#### THE DATA ####

(** After every worker was joined: the first panic is an error, else the samples
    are drained; [None] is the collector's panic. *)
Definition run_phase_result `{HdrHistogram} (collect : bool) (p : Phase) :
    option (result string StatsCollector) :=
  if existsb (fun w => match w with WorkerPanicked => true | _ => false end) (ph_workers p)
  then Some (Err "load-test worker panicked"%string) else
  if collect then Ok <$> collect_samples StatsCollector_new (sh_channel (ph_shared p))
  else Some (Ok StatsCollector_new).
End phase.

(** ** The program *)

(** [run] with what its calls return: the connection, the preflight query, the two
    phases, and the writing of the report. *)
Definition run `{HdrHistogram} `{MapOrder} `{StdRng} (args : Args)
    (connect : result string EnhanceGeneration)
    (preflight : Z -> result ClientError QueryTiming)
    (phase : list Z -> Z -> Z -> bool -> result string StatsCollector)
    (write : string -> LoadSummary -> result string unit) : result string LoadSummary :=
  let? _ := validate args in
  let? generation := connect in
  let tree_size := eg_ironwood_tree_size generation in
  if negb (0 <? tree_size) then Err "server advertises an empty Ironwood tree"%string else
  let pool := build_query_pool tree_size QUERY_POOL_SIZE (ar_seed args) in
  let? _ := map_err (fun _ => "preflight query failed"%string) (preflight (default 0 (head pool))) in
  let? _ := if ar_warmup args =? 0 then Ok tt
            else (let? _ := phase pool (ar_parallelism args) (ar_warmup args) false in Ok tt) in
  let? collector := phase pool (ar_parallelism args) (ar_duration args) true in
  let summary := StatsCollector_into_summary collector args (eg_generation generation)
    (eg_anchor_height generation) tree_size in
  let? _ := match ar_json_out args with Some path => write path summary | None => Ok tt end in
  match threshold_failures summary args with
  | [] => Ok summary
  | _ => Err "load-test thresholds failed"%string
  end.
(** ** escape *)

(** [str::replace] of one ASCII character. *)
Definition replace_byte (from : Z) (to : list Z) (l : list Z) : list Z :=
  concat ((fun b => if b =? from then to else [b]) <$> l).

Definition escape_bytes (l : list Z) : list Z :=
  replace_byte 39 (string_bytes "&#39;")
    (replace_byte 34 (string_bytes "&quot;")
      (replace_byte 62 (string_bytes "&gt;")
        (replace_byte 60 (string_bytes "&lt;")
          (replace_byte 38 (string_bytes "&amp;") l)))).

Definition escape (input : string) : string := bytes_string (escape_bytes (string_bytes input)).

(** ** Trees *)

Inductive Node :=
| Txt (text : string)
| El (tag : string) (attrs : list (string * string)) (children : list Node)
| Void (tag : string) (attrs : list (string * string)).

(** The inside of an opening tag. *)
Definition attr_bytes (a : string * string) : list Z :=
  [32] ++ string_bytes (fst a) ++ [61; 34] ++ string_bytes (snd a) ++ [34].
Definition tag_bytes (tag : string) (attrs : list (string * string)) : list Z :=
  string_bytes tag ++ concat (attr_bytes <$> attrs).

Fixpoint print_node (n : Node) : list Z :=
  match n with
  | Txt text => string_bytes text
  | El tag attrs children =>
      [60] ++ tag_bytes tag attrs ++ [62] ++ concat (print_node <$> children) ++
      [60; 47] ++ string_bytes tag ++ [62]
  | Void tag attrs => [60] ++ tag_bytes tag attrs ++ [62]
  end.
Definition print_nodes (l : list Node) : list Z := concat (print_node <$> l).

(** ** Reading *)

Inductive token := TagToken (inside : list Z) | TextToken (text : list Z).

Inductive mode := InData | InTag | InQuote.

Definition flush (acc : list Z) : list token := match acc with [] => [] | _ => [TextToken (reverse acc)] end.

(** The data state, the inside of a tag, and a quoted value in it. *)
Fixpoint tokenize (m : mode) (acc : list Z) (l : list Z) : list token :=
  match l with
  | [] => match m with InData => flush acc | _ => [] end
  | b :: l =>
      match m with
      | InData => if b =? 60 then flush acc ++ tokenize InTag [] l else tokenize InData (b :: acc) l
      | InTag =>
          if b =? 62 then TagToken (reverse acc) :: tokenize InData [] l
          else tokenize (if b =? 34 then InQuote else InTag) (b :: acc) l
      | InQuote => tokenize (if b =? 34 then InTag else InQuote) (b :: acc) l
      end
  end.

(** What a tree is meant to be read as. *)
Fixpoint node_tokens (n : Node) : list token :=
  match n with
  | Txt text => [TextToken (string_bytes text)]
  | El tag attrs children =>
      [TagToken (tag_bytes tag attrs)] ++ concat (node_tokens <$> children) ++
      [TagToken (47 :: string_bytes tag)]
  | Void tag attrs => [TagToken (tag_bytes tag attrs)]
  end.
Definition nodes_tokens (l : list Node) : list token := concat (node_tokens <$> l).

(** Adjacent texts are one, and an empty one is none. *)
Fixpoint merge_texts (acc : list Z) (l : list token) : list token :=
  match l with
  | [] => flush acc
  | TextToken t :: l => merge_texts (reverse t ++ acc) l
  | TagToken t :: l => flush acc ++ TagToken t :: merge_texts [] l
  end.

(** ** What may be printed *)

Definition text_ok (s : string) : bool := forallb (fun b => negb (b =? 60)) (string_bytes s).
Definition value_ok (s : string) : bool := forallb (fun b => negb (b =? 34)) (string_bytes s).
Definition name_ok (s : string) : bool :=
  forallb (fun b => negb (b =? 34) && negb (b =? 62)) (string_bytes s).
Definition attr_ok (a : string * string) : bool := name_ok (fst a) && value_ok (snd a).

Fixpoint node_ok (n : Node) : bool :=
  match n with
  | Txt text => text_ok text
  | El tag attrs children => name_ok tag && forallb attr_ok attrs && forallb node_ok children
  | Void tag attrs => name_ok tag && forallb attr_ok attrs
  end.
Definition nodes_ok (l : list Node) : bool := forallb node_ok l.

(** ** Lemmas *)

(** Induction over trees with the children's hypotheses. *)
Lemma node_rect' (P : Node -> Prop)
  (Ht : forall text, P (Txt text)) (Hv : forall tag attrs, P (Void tag attrs))
  (He : forall tag attrs children, Forall P children -> P (El tag attrs children)) : forall n, P n.
Proof.
  fix IH 1. intros [text|tag attrs children|tag attrs]; [apply Ht| |apply Hv].
  apply He. induction children as [|c children IHc]; constructor; [apply IH|exact IHc].
Qed.

Lemma tokenize_text t acc l :
  forallb (fun b => negb (b =? 60)) t = true ->
  tokenize InData acc (t ++ l) = tokenize InData (reverse t ++ acc) l.
Proof.
  revert acc. induction t as [|b t IH]; intros acc Ht; [done|].
  cbn in Ht. apply andb_prop in Ht as [Hb Ht]. cbn [app tokenize].
  destruct (b =? 60); [done|]. rewrite IH by done. by rewrite reverse_cons, <- app_assoc.
Qed.

Lemma tokenize_name t acc l :
  forallb (fun b => negb (b =? 34) && negb (b =? 62)) t = true ->
  tokenize InTag acc (t ++ l) = tokenize InTag (reverse t ++ acc) l.
Proof.
  revert acc. induction t as [|b t IH]; intros acc Ht; [done|].
  cbn in Ht. apply andb_prop in Ht as [[Hb Hc]%andb_prop Ht]. cbn [app tokenize].
  destruct (b =? 62); [done|]. destruct (b =? 34); [done|]. rewrite IH by done.
  by rewrite reverse_cons, <- app_assoc.
Qed.

Lemma tokenize_value t acc l :
  forallb (fun b => negb (b =? 34)) t = true ->
  tokenize InQuote acc (t ++ 34 :: l) = tokenize InTag (34 :: reverse t ++ acc) l.
Proof.
  revert acc. induction t as [|b t IH]; intros acc Ht; [done|].
  cbn in Ht. apply andb_prop in Ht as [Hb Ht]. cbn [app tokenize].
  destruct (b =? 34); [done|]. rewrite IH by done. by rewrite reverse_cons, <- app_assoc.
Qed.

Lemma tokenize_attrs attrs acc l :
  forallb attr_ok attrs = true ->
  tokenize InTag acc (concat (attr_bytes <$> attrs) ++ l) =
  tokenize InTag (reverse (concat (attr_bytes <$> attrs)) ++ acc) l.
Proof.
  revert acc. induction attrs as [|a attrs IH]; intros acc Ha; [done|].
  cbn [forallb] in Ha. apply andb_prop in Ha as [[Hn Hv]%andb_prop Ha]. rewrite fmap_cons. cbn [concat].
  rewrite <- app_assoc. unfold attr_bytes at 1. rewrite <- !app_assoc. cbn [app tokenize Z.eqb Pos.eqb].
  rewrite tokenize_name by exact Hn. cbn [app tokenize Z.eqb Pos.eqb]. rewrite tokenize_value by exact Hv.
  rewrite IH by done. f_equal. rewrite reverse_app, <- app_assoc. f_equal.
  unfold attr_bytes. rewrite !reverse_app. cbn. rewrite <- !app_assoc. reflexivity.
Qed.

Lemma tokenize_tag tag attrs acc l :
  name_ok tag = true -> forallb attr_ok attrs = true ->
  tokenize InData acc ([60] ++ tag_bytes tag attrs ++ [62] ++ l) =
  flush acc ++ TagToken (tag_bytes tag attrs) :: tokenize InData [] l.
Proof.
  intros Ht Ha. cbn [app tokenize Z.eqb Pos.eqb]. f_equal. unfold tag_bytes. rewrite <- app_assoc.
  rewrite tokenize_name by exact Ht. rewrite tokenize_attrs by exact Ha.
  cbn [tokenize Z.eqb Pos.eqb]. rewrite app_nil_r, <- reverse_app, reverse_involutive. done.
Qed.

Lemma tokenize_close tag acc l :
  name_ok tag = true ->
  tokenize InData acc (60 :: 47 :: string_bytes tag ++ 62 :: l) =
  flush acc ++ TagToken (47 :: string_bytes tag) :: tokenize InData [] l.
Proof.
  intros Ht. cbn [app tokenize Z.eqb Pos.eqb]. f_equal.
  rewrite tokenize_name by exact Ht. cbn [tokenize Z.eqb Pos.eqb].
  rewrite reverse_app, reverse_involutive. done.
Qed.

(** A list of tokens as bytes. *)
Definition token_bytes (k : token) : list Z :=
  match k with TagToken t => [60] ++ t ++ [62] | TextToken t => t end.

(** Printing and reading a tree, with anything safe after it. *)
Lemma tokenize_node n : node_ok n = true -> forall acc l rest,
  (forall acc, tokenize InData acc l = merge_texts acc rest) ->
  tokenize InData acc (print_node n ++ l) = merge_texts acc (node_tokens n ++ rest).
Proof.
  induction n as [text|tag attrs|tag attrs children IH] using node_rect'; intros Hok acc l rest Hl;
    cbn [node_ok print_node node_tokens] in *.
  - rewrite tokenize_text by exact Hok. cbn [app merge_texts]. apply Hl.
  - apply andb_prop in Hok as [Ht Ha]. rewrite <- !app_assoc, tokenize_tag by done.
    cbn [app merge_texts]. by rewrite Hl.
  - apply andb_prop in Hok as [[Ht Ha]%andb_prop Hc]. rewrite <- !app_assoc, tokenize_tag by done.
    cbn [app merge_texts]. do 2 f_equal. generalize (@nil Z) as acc'.
    induction IH as [|c children Hcn _ IHc]; intros acc'; cbn [fmap list_fmap concat].
    + cbn [app]. rewrite tokenize_close by done. cbn [app merge_texts]. by rewrite Hl.
    + cbn [forallb] in Hc. apply andb_prop in Hc as [Hc1 Hc2]. rewrite <- !app_assoc.
      apply Hcn; [done|]. intros acc2. apply (IHc Hc2).
Qed.

Lemma tokenize_nodes l : nodes_ok l = true ->
  tokenize InData [] (print_nodes l) = merge_texts [] (nodes_tokens l).
Proof.
  intros Hok. generalize (@nil Z) as acc. unfold print_nodes, nodes_tokens.
  induction l as [|n l IH]; intros acc; [done|]. cbn in Hok. apply andb_prop in Hok as [Hn Hl].
  cbn [fmap list_fmap concat]. apply tokenize_node; [done|]. by apply IH.
Qed.

(** ** Entities *)

(** [escape] in one pass. *)
Definition escape_byte (b : Z) : list Z :=
  if b =? 38 then string_bytes "&amp;" else if b =? 60 then string_bytes "&lt;" else
  if b =? 62 then string_bytes "&gt;" else if b =? 34 then string_bytes "&quot;" else
  if b =? 39 then string_bytes "&#39;" else [b].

####

» REQUIRED WORK
Using the data above, return each line that includes the word "exact".

» RESPONSE TO THIS TASK
  apply He. induction children as [|c children IHc]; constructor; [apply IH|exact IHc].
  rewrite tokenize_name by exact Hn. cbn [app tokenize Z.eqb Pos.eqb]. rewrite tokenize_value by exact Hv.
  rewrite tokenize_name by exact Ht. rewrite tokenize_attrs by exact Ha.
  rewrite tokenize_name by exact Ht. cbn [tokenize Z.eqb Pos.eqb].
  - rewrite tokenize_text by exact Hok. cbn [app merge_texts]. apply Hl.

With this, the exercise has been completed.